A DESCENDANT OF MISSING COLONY
 
Secret of the Croatan Tribe-- The Famous
Roanoke Settlers Were Not Massacred,
But affiliated With a Friendly and Powerful
Nation of Indians
 
St. Louis Dispatch
 
Former United States Senator Hiram R. Revels, of Mississippi, has always been classed as a negro.  He was a tall, well-built man, with the chocolate skin and curly hair of the African and the devout bearing of his profession the ministerial.  He served during the reconstruction period, never being known as prominent, but always as a representative colored man.  Rebels was not a negro.  Dr. C. A. Peterson of St. Louis, (See Bill Arp's Letter for more on Dr. Peterson)  who had made a study of the lost Roanoke (Va.) colony says that Revels is a descendant of that mystery-shrouded band that Sir Walter Raleigh sent to Roanoke Island in 1587.
 
..... Now for the facts which the historians have generally so singularly overlooked. In 1710 when the Huguenots and Cavaliers started to penetrate the interior of North Carolina, they found some seventy-vive miles from the coast in what is now Robeson,  N.C.,  a colony of English speaking people,  many of whom had blue eyes and light hair.  They inquired where they came from and they replied.  "From Croatan' How does it come that your speak English!' 'Our fathers were English'
 
"They wrote one letter about their discovery, a letter by the way, is in the archives of the board of trade of London.
 
It is evident that a number of the Huguenots remained in a colony and intermarried, as there are a great many names of undoubted French origin to be found among the Croatan names of the present day.
 
"these people have always been called Croatans.  There are some 4,000 of them living in robeson county, N. C. at the present time, but they have scattered all over the South and West.  I have found Croatan names among all the civilized tribes living in the Indian Territory.
 
"The Croatans have distinct racial characteristics.
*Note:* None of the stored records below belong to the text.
Lemma same_env_tick w : same_env w (tick w).
Proof. repeat split. Qed.
Lemma same_local_tick w : same_local w (tick w).
Proof. reflexivity. Qed.
Lemma same_remote_tick w : same_remote w (tick w).
Proof. reflexivity. Qed.
Lemma same_env_set_remote r w : same_env w (set_remote r w).
Proof. repeat split. Qed.
Lemma same_local_set_remote r w : same_local w (set_remote r w).
Proof. reflexivity. Qed.
Lemma same_env_set_vectorStore v w : same_env w (set_vectorStore v w).
Proof. repeat split. Qed.
Lemma same_remote_set_vectorStore v w : same_remote w (set_vectorStore v w).
Proof. reflexivity. Qed.
Lemma same_env_set_productKnowledgePool p w :
  same_env w (set_productKnowledgePool p w).
Proof. repeat split. Qed.
Lemma same_remote_set_productKnowledgePool p w :
  same_remote w (set_productKnowledgePool p w).
Proof. reflexivity. Qed.

#[export] Hint Resolve emits_remote_call keeps_remote_call keeps_modify
  same_env_tick same_local_tick same_remote_tick same_env_set_remote
  same_local_set_remote same_env_set_vectorStore same_remote_set_vectorStore
  : frame.

Lemma call_or_sleep_call op ok : call_or_sleep (Call op ok).
Proof. exact I. Qed.
Lemma call_or_sleep_sleep n : call_or_sleep (Sleep n).
Proof. exact I. Qed.
#[export] Hint Resolve call_or_sleep_call call_or_sleep_sleep : frame.

Section Primitives.

Variable E : event -> Prop.
Hypothesis E_call : forall op ok, E (Call op ok).
Hypothesis E_sleep : forall n, E (Sleep n).

Lemma emits_list_objects pfx : emits E (list_objects pfx).
Proof. unfold list_objects. auto with frame. Qed.
Lemma ErnieDualEncoder___init___keeps_heap q t (share : bool) d (ucb : bool)
    (w0 : world R) l enc :
  heap w0 !! l = Some enc ->
  heap (snd (ErnieDualEncoder___init__ q t share d ucb w0)) !! l = Some enc.
Proof.
  intros Hl.
  pose proof (fresh_not_allocated _ _ _ Hl) as N1.
  unfold ErnieDualEncoder___init__, Layer___init__, from_pretrained,
    bind, setattr, getattr, ret.
  cbn. destruct (load_pretrained q) as [bq|e]; [|exact Hl]. cbn.
  assert (Hl1 : <[fresh (dom (heap w0)) := ErnieEncoder___init__ bq]> (heap w0) !! l
                = Some enc).
  { rewrite lookup_insert_ne by congruence. exact Hl. }
  destruct share; cbn.
  - rewrite lookup_insert_eq. cbn. exact Hl1.
  - destruct t as [tn|]; cbn; [|exact Hl1].
    destruct (load_pretrained tn) as [bt|e]; cbn; [|exact Hl1].
    pose proof (fresh_not_allocated _ _ _ Hl1) as N2.
    rewrite lookup_insert_ne by congruence. exact Hl1.
Qed.
End ConstructorFacts.

(** X3.  The constructor raises exactly when a checkpoint it needs fails
    to load, and then with the loader's error: it always needs the query
    checkpoint, and the title checkpoint only when parameters are not
    shared and a title model is named.  With [share_parameters=True] the
    title model name is not looked at.  Encoder objects that existed
    before are left as they were. *)
Theorem constructor_loads_what_it_needs {R : Type} `{Scalar R} `{Framework R} :
  forall q t (share : bool) d (ucb : bool) (w0 : world R),
    fst (ErnieDualEncoder___init__ q t share d ucb w0)
    = rbind (load_pretrained q) (fun _ =>
        if share then Ok tt
        else match t with
             | None => Ok tt
             | Some name => rbind (load_pretrained name) (fun _ => Ok tt)
             end) /\
    (forall t', ErnieDualEncoder___init__ q t true d ucb w0
                = ErnieDualEncoder___init__ q t' true d ucb w0) /\
    (forall l enc,
       heap w0 !! l = Some enc ->
       heap (snd (ErnieDualEncoder___init__ q t share d ucb w0)) !! l = Some enc).
Proof.
  intros q t share d ucb w0. split; [|split].
  - apply ErnieDualEncoder___init___outcome.
  - intros t'. apply ErnieDualEncoder___init___shared.
  - intros l enc. apply ErnieDualEncoder___init___keeps_heap.
Qed.
(** * integral_io: decimal text I/O for integers of every width

    A shallow embedding of [integral_io.hpp].  The header wraps an integer so
    that the iostream inserters and extractors treat it as a number even
    when it is one byte wide (where they would otherwise read and write a
    character).

    Conventions of the embedding:
    - a value of an integral type [T] is a [Z] inside
      [numeric_limits.min T .. numeric_limits.max T];
    - bytes have 8 bits, [int] has 32 bits, conversions to a signed type wrap
      (two's complement);
    - an evaluation with undefined behaviour (signed overflow in [int], or
      reading a variable that was never written) is [None];
    - the streams are the standard narrow ones in their default formatting
      state (decimal, [skipws], no width, classic locale), and the types
      wider than a byte are the integer types the streams treat as
      numbers;
    - [as_integer] and the stream operators of the header only build a
      wrapper and forward to its [output] or [input], so [output] and
      [input] stand for [os << as_integer(x)] and [is >> as_integer(x)]. *)

From Stdlib Require Import ZArith Bool List String Ascii Lia.
Import ListNotations.
Local Open Scope Z_scope.
(** * PixelGuard: the detection engine, embedded and verified

    A shallow embedding of the detection engine of [src/pixelguard]
    (configuration factory, the four detectors, the composite, the image
    and batch analyzers) and the properties stated about it.

    Conventions of the embedding:
    - Python [int] is [Z]. The ratio detector, whose verdict rests on the
      rounding of [W / H] and of the differences it compares, computes in
      IEEE 754 binary64 ([float64], with the operations of [SpecFloat]); a
      float of its configuration, held as the rational it is written as,
      is there the binary64 value nearest to that rational. Elsewhere a
      Python [float] that the program computes with is a rational [Q] and
      its arithmetic is exact (no rounding). A float that may be infinite
      or [nan] (the result of a NumPy scalar division) is an [npfloat].
    - A Python call that may raise returns [res A]: [Raise e] is the
      exception [e] propagating, [Return a] is a normal return.
    - A [dict] is a finite map with string keys whose values are [pyval].
    - Functions of external libraries (the built-ins [float], [int] and
      [format], OpenCV's [cvtColor], scikit-learn's [KMeans],
      [numpy.random.choice]) are interfaces (type classes): a theorem
      stated over an interface holds for every implementation of it.
    - Arrays are [uint8] arrays, the dtype [ImageLoader.load] returns, on
      which [ensure_uint8] is the identity. *)

From Stdlib Require Import SpecFloat QArith Qabs Qround Lqa Ascii String.
From stdpp Require Import gmap strings list fin_maps pretty.

Set Warnings "-register-all".

(* ===================================================================== *)
(** * Python runtime: exceptions, values, numbers *)
(* ===================================================================== *)

(** An exception object: its class name and [str(e)]. *)
Record exn := Exn { exn_type : string; exn_msg : string }.

Definition ValueError (msg : string) : exn := Exn "ValueError" msg.
Definition ZeroDivisionError (msg : string) : exn := Exn "ZeroDivisionError" msg.
Definition IndexError (msg : string) : exn := Exn "IndexError" msg.
Definition AttributeError (msg : string) : exn := Exn "AttributeError" msg.
Definition KeyError (msg : string) : exn := Exn "KeyError" msg.
Definition OverflowError (msg : string) : exn := Exn "OverflowError" msg.
(** X13.  In either arithmetic, on a corpus with pairwise distinct keys
    [iterate_pagerank] raises nothing (no missing key, no division by
    zero): as long as it has not returned it is still iterating, and the
    mapping it returns has exactly the keys of the corpus, in the order of
    the corpus. *)
Theorem iterate_pagerank_keys {F : Type} `{Arith F} (fuel : nat)
    (corpus : dict (gset string)) (damping_factor : F) :
  NoDup (keys corpus) →
  iterate_pagerank fuel corpus damping_factor = None
  ∨ ∃ r, iterate_pagerank fuel corpus damping_factor = Some (Ok r)
         ∧ keys r = keys corpus.
Proof.
  intros Hnd. unfold iterate_pagerank. rewrite initial_rank_table by done.
  destruct (iterate_loop_outcome fuel corpus damping_factor
              (λ _, fdiv (of_int 1) (of_int (Z.of_nat (length corpus))))
              Hnd) as [->|[j ->]]; [by left|].
  right. eexists. split; [done|]. apply keys_tabulate.
Qed.

Lemma iterate_pagerank_keys_witness :
  iterate_pagerank 100 dead_end_graph 0.85%float = None
  ∨ ∃ r, iterate_pagerank 100 dead_end_graph 0.85%float = Some (Ok r)
         ∧ keys r = keys dead_end_graph.
Proof.
  apply (iterate_pagerank_keys 100 dead_end_graph 0.85%float).
  apply (bool_decide_unpack _). vm_compute. exact I.
Defined.
(** ** Direct generation of coefficients *)

Section CoefGenProps.
Variable _nbes : Z → pyval → pyval → res Z.

(** For [value = "eye"], a number [ecut] and an integer [lmax], when
    [_nbes] gives a number [nbes l >= 0] of functions for every
    angular momentum up to [lmax], [_coef_gen] returns one atom type
    with the channels [0] to [lmax]; channel [l] has [nbes l] zeta
    functions of [nbes l] coefficients each, and the coefficient [q] of
    the zeta function [z] is 1 if [q = z] and 0 otherwise. *)
Theorem coef_gen_eye rcut ecut lmax (nbes : nat → nat) :
  is_number ecut = true → is_int lmax = true →
  (∀ l, (Z.of_nat l ≤ int_value lmax)%Z →
        _nbes (Z.of_nat l) rcut ecut = Ok (Z.of_nat (nbes l))) →
  ∃ chans,
    _coef_gen _nbes rcut ecut lmax (PyStr "eye") = Ok [chans]
    ∧ length chans = Z.to_nat (int_value lmax + 1)
    ∧ ∀ l ch, chans !! l = Some ch →
        length ch = nbes l
        ∧ ∀ z row, ch !! z = Some row →
            length row = nbes l
            ∧ ∀ q c, row !! q = Some c →
                c = if bool_decide (z = q) then 1%Q else 0%Q.
Proof.
  intros Hecut Hlmax Hnbes. unfold _coef_gen. rewrite Hecut, Hlmax.
  cbn [negb]. set (ls := range 0 (Z.to_nat (int_value lmax + 1))).
  assert (∀ l, l ∈ ls → (Z.of_nat l ≤ int_value lmax)%Z) as Hls.
  { intros l [_ Hl]%elem_of_seq. lia. }
  rewrite (comprehension_ok _ (λ l, Z.of_nat (nbes l)))
    by (intros l Hl; by apply Hnbes, Hls).
  cbn [mbind res_bind String.eqb Ascii.eqb Bool.eqb].
  set (eye := λ l : nat,
         (λ z, (λ q, if bool_decide (z = q) then 1%Q else 0%Q)
                 <$> seq 0 (nbes l)) <$> seq 0 (nbes l)).
  rewrite (comprehension_ok _ eye).
  2:{ intros l Hl. unfold getitem. rewrite list_lookup_fmap.
      apply list_elem_of_lookup_1 in Hl as Hk. destruct Hk as [k Hk].
      pose proof Hk as [Hlk _]%lookup_seq. simpl in Hlk. subst k.
      rewrite Hk. cbn [fmap option_fmap option_map mbind res_bind].
      unfold np_eye. rewrite bool_decide_eq_false_2 by lia.
      by rewrite Nat2Z.id. }
  cbn [mbind res_bind]. eexists. split; [done|]. split.
  { unfold ls, range. by rewrite length_fmap, length_seq, Nat.sub_0_r. }
  intros l ch Hch. rewrite list_lookup_fmap in Hch.
  destruct (ls !! l) as [l'|] eqn:Hl; [|done].
  apply lookup_seq in Hl as [Hl' _]. simpl in Hl'. subst l'.
  injection Hch as <-. unfold eye.
  split; [by rewrite length_fmap, length_seq|].
  intros z row Hrow. rewrite list_lookup_fmap in Hrow.
  destruct (seq 0 (nbes l) !! z) as [z'|] eqn:Hz; [|done].
  apply lookup_seq in Hz as [Hz' _]. simpl in Hz'. subst z'.
  injection Hrow as <-. split; [by rewrite length_fmap, length_seq|].
  intros q c Hc. rewrite list_lookup_fmap in Hc.
  destruct (seq 0 (nbes l) !! q) as [q'|] eqn:Hq; [|done].
  apply lookup_seq in Hq as [Hq' _]. simpl in Hq'. subst q'.
  by injection Hc as <-.
Qed.

(** Coefficients are generated for ["eye"] only: for every other
    [value], a string or not, [_coef_gen] raises. *)
Theorem coef_gen_only_eye rcut ecut lmax value :
  value ≠ PyStr "eye" →
  ∃ e, _coef_gen _nbes rcut ecut lmax value = Raise e.
Proof.
  intros Hne. unfold _coef_gen.
  destruct (is_number ecut); cbn [negb]; [|eauto].
  destruct (is_int lmax); cbn [negb]; [|eauto].
  destruct value as [| |s| |]; eauto.
  destruct (comprehension _ _) as [nbes_rcut|e]; cbn [mbind res_bind]; [|eauto].
  destruct (String.eqb s "eye") eqn:Heq; [|eauto].
  apply String.eqb_eq in Heq as ->. done.
Qed.
End CoefGenProps.

Section ExplicitNzeta.
Context {K Wfc Ovlp : Type} `{EqDecision K}.
Variable read_folder : string → res (@run_data K Wfc Ovlp).
Variable wfc_analysis_api :
  Wfc → Ovlp → list nat → list (list nat) → string → Z → float
  → list (list float).

(** When the zeta counts of every orbital are given (none is
    ["auto"]) and the folder indexes are in range, the counts that
    [_coef_opt_jy] uses are the given ones: rounding up leaves an
    integer as it is, and no folder is read. *)
Theorem coef_opt_jy_nzeta_explicit orbparams (folders : list (list string)) :
  Forall (λ orb, is_Some (orb_nzeta orb)) orbparams →
  (∀ orb f, orb ∈ orbparams → f ∈ orb_folder orb → f < length folders) →
  _coef_opt_jy_nzeta read_folder wfc_analysis_api orbparams folders
  = Ok ((λ orb, default [] (orb_nzeta orb)) <$> orbparams).
Proof.
  intros Hexplicit Hrange. unfold _coef_opt_jy_nzeta.
  rewrite (comprehension_enum_ok _
             (λ _ orb, (λ i, concat (replicate (length (default [] (folders !! i)))
                                       (nbands_as_list (orb_nbands_ref orb))))
                         <$> orb_folder orb)).
  2:{ intros iorb orb Horb. simpl. apply comprehension_ok. intros i Hi.
      unfold getitem. rewrite list_lookup_fmap, Horb. simpl.
      destruct (lookup_lt_is_Some_2 folders i) as [fs ->]; [|done].
      eapply Hrange; [|done]. by eapply list_elem_of_lookup_2. }
  cbn [mbind res_bind].
  rewrite (comprehension_enum_ok _
             (λ _ orb, IntList (default [] (orb_nzeta orb)))).
  2:{ intros iorb orb Horb.
      eapply Forall_forall in Hexplicit; [|by eapply list_elem_of_lookup_2].
      by destruct Hexplicit as [nz ->]. }
  cbn [mbind res_bind].
  assert (∀ orbs : list orbparam,
    comprehension ceil_all
      (imap (λ i orb, IntList (default [] (orb_nzeta orb))) orbs)
    = Ok ((λ orb, default [] (orb_nzeta orb)) <$> orbs)) as Hceil.
  { induction orbs as [|orb orbs IH]; [done|].
    cbn [imap comprehension ceil_all mbind res_bind].
    change (imap ((λ _ orb0, IntList (default [] (orb_nzeta orb0))) ∘ S) orbs)
      with (imap (λ (_ : nat) orb0, IntList (default [] (orb_nzeta orb0)))
              orbs).
    by rewrite IH. }
  by apply Hceil.
Qed.
End ExplicitNzeta.
(** X4: In every state the service can reach, [removeMap(name)] of a name that is
    not registered returns [false] and changes nothing; of a registered name
    it returns [true], takes that name, and no other, out of [list()], after
    which [selectMap(name)] gives [null]; in neither case does it throw,
    touch the counter or make an outgoing call. *)
Theorem removeMap_spec cs name :
  let s := run cs init in
  let n := default_param name (VStr "") in
  (n ∉ maps.list s -> removeMap name s = (Return false, s)) /\
  (n ∈ maps.list s ->
   exists s',
     removeMap name s = (Return true, s') /\
     maps.list s' = without n (maps.list s) /\
     (n ∉ maps.list s') /\
     selectMap name s' = (Return VNull, s') /\
     mapIter s' = mapIter s /\ effects s' = effects s).
Proof.
  intros s n. pose proof (reachable_wf cs) as Hwf. fold s in Hwf.
  unfold removeMap. fold n. split.
  - intros Hnot. unfold maps.remove. unfold_monad.
    destruct Hwf as [H1 _ _].
    apply (select_loop_not_elem _ _ H1), (remove_loop_None _ _ 0) in Hnot.
    by rewrite Hnot.
  - intros Hin.
    destruct (maps.remove n s) as [[b|e] s'] eqn:E.
    + destruct b.
      * pose proof (remove_wf n s Hwf) as Hwf'. rewrite E in Hwf'. simpl in Hwf'.
        apply remove_true in E as (Hl & Hi & He); [|exact Hwf].
        exists s'. split; [reflexivity|]. split; [exact Hl|].
        assert (n ∉ maps.list s') as Hgone by (rewrite Hl; apply not_elem_without).
        split; [exact Hgone|]. split; [|done].
        by apply selectMap_unregistered.
      * exfalso. unfold maps.remove in E. unfold_monad.
        destruct (maps.remove_loop n (maps s) 0) eqn:Hloop; [discriminate|].
        apply remove_loop_None, select_loop_None_not_elem in Hloop. done.
    + exfalso. unfold maps.remove in E. unfold_monad.
      by destruct (maps.remove_loop n (maps s) 0).
Qed.

Lemma removeMap_spec_witness :
  removeMap (VStr "side") (run [call_addMap (VStr "main") (VMap 4)] init)
  = (Return false, run [call_addMap (VStr "main") (VMap 4)] init) /\
  exists s',
    removeMap (VStr "main") (run [call_addMap (VStr "main") (VMap 4)] init)
    = (Return true, s') /\
    maps.list s'
    = without (VStr "main")
        (maps.list (run [call_addMap (VStr "main") (VMap 4)] init)) /\
    (VStr "main" ∉ maps.list s') /\
    selectMap (VStr "main") s' = (Return VNull, s') /\
    mapIter s' = mapIter (run [call_addMap (VStr "main") (VMap 4)] init) /\
    effects s' = effects (run [call_addMap (VStr "main") (VMap 4)] init).
Proof.
  split.
  - apply (proj1 (removeMap_spec [call_addMap (VStr "main") (VMap 4)] (VStr "side"))).
    vm_compute. intros H. repeat (inversion H as [|? ? ? H']; clear H; rename H' into H).
  - apply (proj2 (removeMap_spec [call_addMap (VStr "main") (VMap 4)] (VStr "main"))).
    vm_compute. left.
Defined.

(** X5: An [addMap] that throws has registered nothing: in whatever state and
    with whatever arguments, the state a throwing [addMap] leaves differs
    from the one it found only by the counter, which is one higher. *)
Theorem addMap_throw_state name map s e s' :
  addMap name map s = (Throw e, s') ->
  s' = set_mapIter (mapIter s + 1) s /\
  maps s' = maps s /\ effects s' = effects s.
Proof.
  unfold addMap. unfold_monad.
  destruct (instanceof_Map name); simpl; intros ->%add_Throw; done.
Qed.

Lemma addMap_throw_state_witness :
  snd (addMap (VStr "main") VNull init) = set_mapIter (mapIter init + 1) init /\
  maps (snd (addMap (VStr "main") VNull init)) = maps init /\
  effects (snd (addMap (VStr "main") VNull init)) = effects init.
Proof.
  apply (addMap_throw_state (VStr "main") VNull init
           (Error "GMap service only accepts Google Map instances")
           (snd (addMap (VStr "main") VNull init))).
  reflexivity.
Defined.

(** X6: Looking a map up changes nothing that is registered: in whatever state,
    [select] and [selectMap] leave the state as it is, and [refreshMap]
    leaves the records and the counter as they are and makes one outgoing
    call, a warning exactly when it returns [false]. *)
Theorem lookups_leave_registry name s :
  snd (maps.select name s) = s /\
  snd (selectMap name s) = s /\
  maps (snd (refreshMap name s)) = maps s /\
  mapIter (snd (refreshMap name s)) = mapIter s /\
  exists e,
    effects (snd (refreshMap name s)) = effects s ++ [e] /\
    match e with
    | LoggerWarn _ _ => fst (refreshMap name s) = Return false
    | EventTrigger _ _ => fst (refreshMap name s) = Return true
    end.
Proof.
  split; [reflexivity|]. split; [apply selectMap_state|].
  unfold refreshMap, maps.refresh, maps.select. unfold_monad.
  destruct (maps.select_loop _ (maps s)); simpl; repeat split; eexists; split;
    reflexivity.
Qed.

(** ** Generated names *)

Lemma toString36_inj a b : toString36 a = toString36 b -> a = b.
Proof.
  intros H. pose proof (parse36_toString36 a) as Ha.
  rewrite H, parse36_toString36 in Ha. congruence.
Qed.

Lemma generated_name_inj a b :
  "map-" +:+ toString36 a = "map-" +:+ toString36 b -> a = b.
Proof.
  rewrite !append_String. intros [= H]. by apply toString36_inj.
Qed.

Lemma auto_named_fresh s :
  auto_named s ->
  maps.select_loop (VStr ("map-" +:+ toString36 (mapIter s + 1))) (maps s) = None.
Proof.
  intros Hauto. apply select_loop_None. eapply Forall_impl; [exact Hauto|].
  intros it (k & Hk & ->).
  apply strict_eq_VStr_ne. intros ->%generated_name_inj. lia.
Qed.

Lemma auto_named_same s s' :
  maps s' = maps s -> mapIter s' = mapIter s -> auto_named s -> auto_named s'.
Proof. unfold auto_named. by intros -> ->. Qed.
(** * The latency in terms of the occurrences of a result line *)

Lemma denotes_results_line m :
  denotes results_pattern m <->
  exists t1 t2 t3 t4 t5,
    token t1 /\ token t2 /\ token t3 /\ token t4 /\ token t5 /\
    m = results_line t1 t2 t3 t4 t5.
Proof.
  unfold results_line, token. split.
  - simpl. intros H.
    repeat match goal with
           | H : exists _, _ |- _ => destruct H
           | H : _ /\ _ |- _ => destruct H
           end.
    subst. do 5 eexists. repeat split; eassumption.
  - intros (t1 & t2 & t3 & t4 & t5 & [? ?] & [? ?] & [? ?] & [? ?] & [? ?] & ->).
    simpl. do 9 (eexists; split; [reflexivity|]).
    exists t1. eexists. do 3 (split; [done|]). eexists. split; [reflexivity|].
    exists t2. eexists. do 3 (split; [done|]). eexists. split; [reflexivity|].
    exists t3. eexists. do 3 (split; [done|]). eexists. split; [reflexivity|].
    exists t4. eexists. do 3 (split; [done|]). eexists. split; [reflexivity|].
    exists t5. eexists. do 3 (split; [done|]). eexists. split; [reflexivity|].
    done.
Qed.

Lemma token_no_space t : token t -> Forall (fun c => c <> space) (t ++ [newline]).
Proof.
  intros [_ Ht]. apply Forall_app. split.
  - eapply Forall_impl; [exact Ht|]. intros c Hc. by apply nonspace_neq.
  - by apply Forall_singleton.
Qed.

Lemma results_line_split t1 t2 t3 t4 t5 :
  results_line t1 t2 t3 t4 t5
  = (list_ascii_of_string "Results: " ++ t1 ++ space :: t2 ++ space :: t3 ++ space :: t4)
    ++ space :: (t5 ++ [newline]).
Proof.
  unfold results_line.
  by repeat (rewrite <- app_assoc || rewrite <- app_comm_cons).
Qed.

Lemma occurrence_found pre t5 out :
  occurs_at pre t5 out -> is_Some (re_search results_pattern out).
Proof.
  intros (t1 & t2 & t3 & t4 & post & H1 & H2 & H3 & H4 & H5 & ->).
  apply (re_search_is_Some _ _ _ (results_line t1 t2 t3 t4 t5)).
  apply match_here_complete; [done|].
  apply denotes_results_line. by exists t1, t2, t3, t4, t5.
Qed.

(** What the search returns is the leftmost occurrence, and the latency is
    its fifth token. *)
Lemma latency_of_match out m :
  re_search results_pattern out = Some m ->
  exists pre tok,
    latency out = Ok tok /\ occurs_at pre tok out /\
    forall pre0 t0, occurs_at pre0 t0 out -> length pre <= length pre0.
Proof.
  intros E. destruct (re_search_Some _ _ _ E) as (pre & rest & Hout & Hm & Hleft).
  destruct (match_here_sound _ _ _ Hm) as [Hden _].
  apply denotes_results_line in Hden
    as (t1 & t2 & t3 & t4 & t5 & H1 & H2 & H3 & H4 & H5 & ->).
  exists pre, t5. split; [|split].
  - unfold latency. rewrite E, results_line_split.
    unfold last_item. rewrite last_split by by apply token_no_space.
    simpl. f_equal. destruct H5. by apply strip_token.
  - by exists t1, t2, t3, t4, rest.
  - intros pre0 t0 (s1 & s2 & s3 & s4 & post0 & G1 & G2 & G3 & G4 & G5 & Hout0).
    destruct (decide (length pre <= length pre0)) as [|Hlt]; [done|exfalso].
    rewrite Hout in Hout0. apply app_eq_app in Hout0 as [l [[-> Hl]|[-> Hl]]].
    + destruct l as [|c l]; [rewrite app_nil_r in Hlt; lia|].
      specialize (Hleft pre0 (c :: l) eq_refl ltac:(done)).
      rewrite <- Hl in Hleft.
      rewrite match_here_complete in Hleft; [done..|].
      apply denotes_results_line. by exists s1, s2, s3, s4, t0.
    + rewrite length_app in Hlt. lia.
Qed.

(** X13: when the captured output has an occurrence of a text of the form
    "Results: t1 t2 t3 t4 t5" followed by a newline, each ti a non-empty
    run of non-whitespace characters, the latency reported is the fifth
    token of the leftmost occurrence. *)
Theorem latency_is_from_leftmost_occurrence out pre0 t0 :
  occurs_at pre0 t0 out ->
  exists pre tok,
    latency out = Ok tok /\ token tok /\ occurs_at pre tok out /\
    forall pre1 t1, occurs_at pre1 t1 out -> length pre <= length pre1.
Proof.
  intros [m E]%occurrence_found.
  destruct (latency_of_match out m E) as (pre & tok & Hlat & Hocc & Hleft).
  exists pre, tok. split; [done|]. split; [|done].
  by destruct Hocc as (? & ? & ? & ? & ? & _ & _ & _ & _ & ? & _).
Qed.

Lemma latency_is_from_leftmost_occurrence_witness :
  exists pre tok,
    latency sample_output = Ok tok /\ token tok /\ occurs_at pre tok sample_output /\
    forall pre1 t1, occurs_at pre1 t1 sample_output -> length pre <= length pre1.
Proof.
  apply (latency_is_from_leftmost_occurrence sample_output
           (list_ascii_of_string "warming up" ++ newline :: list_ascii_of_string "   ")
           (list_ascii_of_string "s")).
  exists (list_ascii_of_string "bert"), (list_ascii_of_string "8"),
    (list_ascii_of_string "128"), (list_ascii_of_string "0.0123"),
    (list_ascii_of_string "Results: bert 8 128 0.5 s" ++ [newline]).
  unfold token. repeat split; try discriminate; try reflexivity;
    repeat (apply Forall_cons; split; [reflexivity|]); apply Forall_nil_2.
Defined.
Lemma forwardWithTarget_no_clear (port : botport.BotPort) rc chatID target req
    successText w :
  ∃ w', fsm.forwardWithTarget forwardTpl port rc chatID target false req successText w
        = Ok tt w'
    ∧ user w' = user w ∧ heap w' = heap w ∧ port_extends w w'.
Proof.
  unfold fsm.forwardWithTarget, bind.
  destruct (selectRecordForForward_frame w) as [r ->].
  destruct r as [p|].
  2: { unfold fsm.send, port_call, ret. eexists. split; [reflexivity|]. simpl.
       split; [done|]. split; [done|]. by eexists. }
  destruct (req && bool_decide (target = 0)).
  { unfold fsm.send, port_call, ret. eexists. split; [reflexivity|]. simpl.
    split; [done|]. split; [done|]. by eexists. }
  rewrite buildForwardPayload_spec.
  destruct (fsm.renderForwardMessage _ _) as [text|err].
  2: { unfold fsm.send, port_call, ret. eexists. split; [reflexivity|]. simpl.
       destruct (IsZero _); simpl; (split; [done|]); (split; [done|]); by eexists. }
  destruct (decide (strlen text = 0)).
  { unfold fsm.send, port_call, ret. eexists. split; [reflexivity|]. simpl.
    destruct (IsZero _); simpl; (split; [done|]); (split; [done|]); by eexists. }
  unfold fsm.send, port_call, ret. simpl.
  destruct (port _ _) as [msg [err|]]; simpl.
  - eexists. split; [reflexivity|]. simpl.
    destruct (IsZero _); simpl; (split; [done|]); (split; [done|]);
      eexists; by rewrite <- app_assoc.
  - eexists. split; [reflexivity|]. simpl.
    destruct (IsZero _); simpl; (split; [done|]); (split; [done|]);
      eexists; by rewrite <- app_assoc.
Qed.

(** X9: the two forward handlers that the main menu reaches,
    [handleForwardToSelf] and [handleForwardAnsweredSections], never panic
    and never change the user state or any record, whatever the port
    answers; they only perform operations on the port. *)
Theorem X9_forward_handlers_keep_state (port : botport.BotPort) rc chatID w :
  (∃ w', fsm.handleForwardToSelf forwardTpl port rc chatID w = Ok tt w'
     ∧ user w' = user w ∧ heap w' = heap w ∧ port_extends w w')
  ∧ (∃ w', fsm.handleForwardAnsweredSections targetUserID forwardTpl port rc chatID w
           = Ok tt w'
       ∧ user w' = user w ∧ heap w' = heap w ∧ port_extends w w').
Proof.
  split.
  - apply forwardWithTarget_no_clear.
  - apply forwardWithTarget_no_clear.
Qed.

Lemma List_filter_sublist {A} (f : A → bool) (l : list A) :
  List.filter f l `sublist_of` l.
Proof.
  induction l as [|x l IH]; simpl; [done|].
  destruct (f x); by constructor.
Qed.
They are as black as Portuguese and are different in appearance from either Indians, negroes or Caucasians.  In some instances there has evidently been a mixture with negro blood, and on this account when in 1833 North Carolina and Tennessee disfranchised the negroes, they included the Croatans.
 
When the war broke out the Croatans were between two fires.  Those who did not enlist in the Southern army were liable to be impressed as negroes for work on fortifications, etc.  From this custom came the cause of the depredations of the Lowry gang which for years spread terror in North Carolina.
 
"Old man Lowry resisted impressment, declaring that there was nothing but English and Indian blood in his veins and that he was as much an American freeman, and had as good blood in him as the Harrisons, the Randolphs, or any of the descendants of the proudest colonial families.  For this stubborn stand he was shot dead.
 
"When his son, Henry Berry Lowry reached his manhood he took his gun, organized a band of sympathizers and started out on a mission of extermination.  every man suspected of having had any connection with his father's death was waylaid and killed.  the gang was finally broke up, but not until it had collect bloody interest on old many Lowry's death.
 
"The most eminent of the Croatans was United States senator Revels, who was elected from Mississippi during the reconstruction days.  he was classed as a negro, but he was in reality a Croatan, one of those with a Huguenot name and ancestry.
 
"The family names of the Croatans are the same as those of the settlers on Roanoke Island.  They were men from Devonshiren England and furthermore even the broad Devonshire pronunciation is found in certain words as used by the Croatans of today.
 
"A hundred years ago a colony of Croatans settled in eastern Tennessee, on Newman's Ridge, in Hancock county.  They can't tell today where they came from, for tradition over 50 years isn't worth anything.  These are the people called Melungeons.  They are similar in racial characteristics to the Croatans, and Dr. Swan M. Burnett, a distinguished scholar and scientitst - the husband, by the way, of Mrs. Francis Hodgson Burnett, the novelist - has traced by family names the connection between the Melungeons and the Croatans.
 
The name Melungeons is accounted for in this wise;  when the new settlers appeared among the mountaineers their unusual looks prompted inquiries as to what they were.  The answer was 'Melange" -- or a mixture -- and the mountaineers at once dubbed them Melungeons."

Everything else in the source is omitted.